China’s next coronavirus crisis: What happens after a country closes its economy

https://fortune.com/2020/04/20/coronavirus-reopening-the-economy-china-covid-19/

China has become the world’s pioneer on coronavirus response—a mantle assumed out of necessity. The first to encounter the COVID-19 virus in its industrial hub of Wuhan, China enacted mass lockdowns and managed to contain the outbreak. As the virus spreads across the globe, governments elsewhere are mimicking the tactic, forcing large swaths of the world’s population into inactivity, isolation, and even quarantine. But mandatory social distancing comes with a price, and Beijing’s response to the economic fallout is so far less instructional.

China’s economy endured a one-two punch under lockdown. With workers and consumers told to stay home, both consumption and production plummeted. The trade­off was a peak and steady drop-off of coronavirus cases; the vast majority of the 83,000 people infected have recovered, according to China’s count. But when data quantifying the economic fallout started rolling in, it was undeniably bleak.
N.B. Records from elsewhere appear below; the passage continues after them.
Lemma validate_server_again token s s' : normalize_server s = s → validate_server token s = ([], s') →
  normalize_server s' = s' ∧ validate_server token s' = ([], s').
Proof.
  intros Hn H. unfold validate_server in H. set (errs := (if token =?s [] then _ else _) ++ _) in H.
  destruct (foldl _ _ _) as [[es tr] seen] eqn:Ef. injection H as He <-. apply app_eq_nil in He as [-> He].
  split. { unfold normalize_server in *. unfold with_trusted. cbn [listen_addr trusted_proxy_cidrs forwarded_for_header read_header_timeout read_timeout write_timeout idle_timeout shutdown_timeout max_header_bytes server_tls].
    destruct s. cbn in *. injection Hn. intros. congruence. }
  destruct (trusted_again _ _ _ _ _ Ef eq_refl) as [Hs Hagain]. unfold validate_server.
  cbn [listen_addr trusted_proxy_cidrs forwarded_for_header read_header_timeout read_timeout write_timeout idle_timeout shutdown_timeout max_header_bytes server_tls with_trusted].
  assert (len tr <= maxTrustedProxyCIDRs) as Hlen.
  { unfold errs in Hs. do 7 apply app_eq_nil in Hs as [_ Hs]. apply check_nil, Z.ltb_ge in Hs. rewrite limited_all in Ef by lia.
    destruct (foldl_no_errors trusted_step (λ a, a.1.1) (λ l a, len a.1.2 <= len l) (trusted_proxy_cidrs s) (errs, [], ∅)) as [_ Hle]; [|by rewrite Ef|].
    - intros d [[e t] sn] x. unfold trusted_step. destruct (ParseCIDR _); [|cbn; by intros ?%snoc_nil]. rewrite len_app, len_cons, len_nil.
      case_bool_decide; cbn [fst snd]; intros ->; (split; [done|]); rewrite ?len_app, ?len_cons, ?len_nil; lia.
    - rewrite Ef in Hle. cbn [fst snd] in Hle. specialize (Hle ltac:(rewrite len_nil; lia)). lia. }
  rewrite (limited_all _ tr) by done. rewrite (proj2 (check_nil (maxTrustedProxyCIDRs <? len tr) _)) by (apply Z.ltb_ge; lia).
  assert (errs = (if token =?s [] then [] else validateBearerCredential token)
    ++ (if trim_space (listen_addr s) =?s [] then [lit "server.listen_addr is required"] else validateHostPort (listen_addr s) true)
    ++ check (read_header_timeout s <=? 0) "server.read_header_timeout must be positive"
    ++ check ((read_timeout s <? 0) || (write_timeout s <? 0) || (idle_timeout s <? 0)) "server timeouts cannot be negative"
    ++ check (shutdown_timeout s <=? 0) "server.shutdown_timeout must be positive"
    ++ check (outside 1 maxServerHeaderBytes (max_header_bytes s)) "server.max_header_bytes out of range"
    ++ (if negb (validHTTPToken (forwarded_for_header s)) then [lit "server.forwarded_for_header is not a field name"]
        else check (reservedClientIPSourceHeader (forwarded_for_header s)) "server.forwarded_for_header is reserved") ++ []) as He2.
  { unfold errs in *. do 7 (let X := fresh in apply app_eq_nil in Hs as [X Hs]; rewrite X). by rewrite Hs. }
  rewrite <- He2, Hs, Hagain. cbn [app]. by rewrite He.
Qed.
“This is hands-down the absolute worst result we’ve ever recorded,” said ­Shehzad Qazi, managing director at China Beige Book (CBB). The consultancy surveys over 3,300 Chinese companies to gauge the strength of the world’s second-largest economy, and in the first three months of this year, all of its headline metrics—from revenue to profits—sank into contraction territory, a result never seen in its decade of tracking.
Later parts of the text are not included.